3) A Gnostic interpretation of gender roles, which is concerned with a higher reality
and the essence of Islam, such as one offered by Seyed Hossein Nasr. Nasr views the
difference between the sexes as not reducible to anatomy or biology, but in terms of a
microcosmic reflection of a higher reality. The duality of the sexes is the earthly
representation of the dual principles of the Divine Nature. Namely, the principle of
Absolute Majesty and Infinite Beauty. Man is the representative of the principle of
Majesty and women of Beauty. The relationship between the sexes is not hierarchical
but rather mutually interdependent. It is through the unity of these two aspects that
one attains inner contentment. Hence the saying that marriage is half of Islam.
In Islam sexuality is seen as a means of perfecting the human state and on the highest
level a symbol of the union with God. Love between the sexes is seen as inseparable
from the love of God. It is precisely because of this that the theme of love as realised
gnosis, dominates Islamic spirituality. God is symbolised inters of the Beloved and
the female as the precious being that is the keeper of the inner paradise, which is
hidden from man as a result of the loss of the "eye of heart". Female beauty can aid
man to return to the centre once again, to inner peace, which is inseparable from the
name "al-Islam", meaning peace.
It is interesting to note that Nasr offers a alternative interpretation of "Modern", in
terms of that which is cut off from the Transcendent, it is all that is divorced and cut
off from the Divine source.
The need for educational programmes
For far too long Muslim women have argued that Islam per se is not patriarchal but
rather it is the male-dominated religious institutions, which have presented a negative
and inherently patriarchal interpretation of Islam, and have called for a process of
'reinterpretation'. The time has come to take this argument a step further and not only
ask why is it that the legal status and social position of women in the Muslim world is
worse than anywhere else in view. Muslim countries of the Middle East and South
East Asia have a distinct gender disparity in literacy and education, as well as low
rates of female labour force participation.
In 1980 the proportion of women to men in paid labour force was lowest in the
Middle East, only 29%, though not far behind Latin America. High fertility rate, low
literacy and low labour force participation are commonly linked to the low status of
women, which in turn is often attributed to the prevalence of Islam in the Middle East.
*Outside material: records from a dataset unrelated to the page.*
Lemma map2_map_same {I : Type} (f : A -> B -> C)
  (a : I -> A) (b : I -> B) (s : list I) :
  map2 f (map a s) (map b s) = map (fun j => f (a j) (b j)) s.
Proof.
  induction s as [|i s IH]; simpl; [reflexivity|]. now rewrite IH.
Qed.

Lemma bc_same_length (f : A -> B -> C) xs ys :
  length xs = length ys -> bc f xs ys = map2 f xs ys.
Proof.
  intros E. unfold bc. rewrite E, Nat.eqb_refl. reflexivity.
Qed.

Lemma broadcast_same_length (f : A -> B -> C) xs ys :
  length xs = length ys -> broadcast f xs ys = Ok (map2 f xs ys).
Proof.
  intros E. unfold broadcast, broadcastable.
  rewrite E, Nat.eqb_refl. simpl. rewrite bc_same_length by exact E.
  reflexivity.
Qed.

Lemma nth_map_seq (dflt : A) (f : nat -> A) (a k j : nat) :
  (j < k)%nat -> nth j (map f (seq a k)) dflt = f (a + j)%nat.
Proof.
  revert a j; induction k as [|k IH]; intros a [|j] Hj; simpl; try lia.
  - now rewrite Nat.add_0_r.
  - rewrite IH by lia. f_equal. lia.
Qed.

Lemma nth_table (dflt : A) (f : nat -> A) (k j : nat) :
  (j < k)%nat -> nth j (map f (seq 0 k)) dflt = f j.
Proof. intros Hj. now rewrite nth_map_seq. Qed.

Lemma as_table (dflt : A) (l : list A) (k : nat) :
  length l = k -> l = map (fun j => nth j l dflt) (seq 0 k).
Proof.
  intros <-. apply nth_ext with (d := dflt) (d' := dflt).
  - now rewrite length_map, length_seq.
  - intros n Hn. now rewrite nth_table.
Qed.

Lemma nth_map2 (f : A -> B -> C) (da : A) (db : B) (dc : C) xs ys j :
  (j < length xs)%nat -> (j < length ys)%nat ->
  nth j (map2 f xs ys) dc = f (nth j xs da) (nth j ys db).
Proof.
  revert ys j; induction xs as [|x xs IH]; intros [|y ys] [|j]; simpl;
    intros H1 H2; try lia; auto.
  apply IH; lia.
Qed.
End Lists.

Lemma all_map_true {I : Type} (h : I -> bool) (s : list I) :
  all (map h s) = forallb h s.
Proof.
  unfold all. induction s as [|i s IH]; simpl; [reflexivity|].
  now rewrite IH.
Qed.

Lemma forallb_seq_iff (h : nat -> bool) (k : nat) :
  forallb h (seq 0 k) = true <-> forall j, (j < k)%nat -> h j = true.
Proof.
  rewrite forallb_forall. split.
  - intros H j Hj. apply H. apply in_seq. lia.
  - intros H j Hj. apply in_seq in Hj. apply H. lia.
Qed.

Lemma select_rows_map (rs : list (list Q)) (m : list Q -> bool) :
  select_rows rs (map m rs) = filter m rs.
Proof.
  unfold select_rows. induction rs as [|r rs IH]; simpl; [reflexivity|].
  destruct (m r); simpl; now rewrite IH.
Qed.

Lemma map2_rows {X Y Z' : Type} (f : X -> Y -> Z')
  (a : list Q -> X) (b : list Q -> Y) (rs : list (list Q)) :
  map2 f (map a rs) (map b rs) = map (fun r => f (a r) (b r)) rs.
Proof. apply map2_map_same. Qed.

(** ** The bin of a coordinate, in the words of the specification *)

Lemma in_bin_iff (g : Geometry) (cube : list Z) (r : list Q) :
  in_bin g cube r = true <->
  forall j, (j < nr_dimensions g)%nat ->
    clipped_lower g cube j <= lens r j /\ lens r j <= clipped_upper g cube j.
Proof.
  unfold in_bin. rewrite forallb_seq_iff.
  split; intros H j Hj; specialize (H j Hj).
  - apply andb_true_iff in H. now rewrite !Qle_bool_iff in H.
  - apply andb_true_iff. now rewrite !Qle_bool_iff.
Qed.

Lemma take_columns_lens (data : ndarray) (k : nat) :
  (1 <= k)%nat -> k = (ncols data - 1)%nat ->
  take_columns data (seq 1 k)
  = Ok (map (fun r => map (lens r) (seq 0 k)) (rows data)).
Proof.
  intros Hpos Hk. unfold take_columns.
  destruct (seq 1 k) as [|i0 s0] eqn:Es.
  { destruct k; [lia | discriminate]. }
  rewrite <- Es. clear Es i0 s0.
  assert (E : forallb (fun i => Nat.ltb i (ncols data)) (seq 1 k) = true).
  { apply forallb_forall. intros i Hi. apply in_seq in Hi.
    apply Nat.ltb_lt. lia. }
  rewrite E. f_equal. apply map_ext. intros r.
  rewrite <- seq_shift, map_map. reflexivity.
Qed.

Lemma broadcastable_refl (k : nat) : broadcastable k k = true.
Proof. unfold broadcastable. now rewrite Nat.eqb_refl. Qed.

(** [find_entries] on a geometry of the table's shape is a filter of the
    table's rows by [in_bin]. *)
Lemma find_entries_filter (self : Cover) (g : Geometry) (data : ndarray)
  (cube : list Z) (k : nat) :
  geometry self = Some g ->
  shaped g k ->
  (1 <= k)%nat ->
  k = (ncols data - 1)%nat ->
  length cube = k ->
  find_entries self data cube
  = Ok (mk_ndarray (ncols data) (filter (in_bin g cube) (rows data))).
Proof.
  intros Hg [Hb Ho Hc Hd He Hdi Hnr] Hpos Hk Hcube.
  unfold find_entries. rewrite Hg. unfold np_clip.
  destruct g as [base overlap chunk lo hi dims nr]; simpl in *.
  subst dims nr.
  set (member := in_bin _ cube).
  rewrite (take_columns_lens data k Hpos Hk).
  rewrite (as_table 0%Z cube k Hcube), (as_table 0 base k Hb),
    (as_table 0 overlap k Ho), (as_table 0 chunk k Hc),
    (as_table 0 lo k Hd), (as_table 0 hi k He).
  rewrite map_map.
  repeat (rewrite broadcast_same_length
            by (now rewrite !length_map); cbn [bind];
          rewrite map2_map_same).
  unfold broadcast_rows. rewrite !length_map, !length_seq.
  rewrite broadcastable_refl. cbn [bind].
  rewrite !map_map, map2_rows, map_map, select_rows_map.
  do 2 f_equal. apply filter_ext. intros r.
  rewrite (bc_same_length (fun v lo => Qle_bool lo v))
    by (now rewrite !length_map).
  rewrite (bc_same_length Qle_bool) by (now rewrite !length_map).
  rewrite !map2_map_same.
  rewrite bc_same_length by (now rewrite !length_map).
  rewrite map2_map_same, all_map_true.
  subst member. unfold in_bin. cbn [nr_dimensions].
  reflexivity.
Qed.

(** ** Column minima and maxima *)

Lemma fold_map2_length (op : Q -> Q -> Q) (rs : list (list Q))
  (acc : list Q) (k : nat) :
  length acc = k -> Forall (fun r => length r = k) rs ->
  length (fold_left (map2 op) rs acc) = k.
Proof.
  revert acc; induction rs as [|r rs IH]; intros acc Hacc Hrs; simpl.
  - exact Hacc.
  - inversion Hrs; subst. apply IH; [|assumption].
    rewrite length_map2. lia.
Qed.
This can not be explained purely in terms of Islamic theology and jurisprudence as the
major determinant of women's status. Wider socio-political issues need to be primary
addressed, and fundamental obstacles need to be removed and this can not only be
achieved through higher access, not only to formal education, but to grass-roots
education. There is a need for grass roots educational programmes, which
encompasses both doctrinal and specialised learning, targeted at those women who
may have little or no access to formal educational opportunities as wellas those who
do, in order to over come cultural prejudices which stand in their way.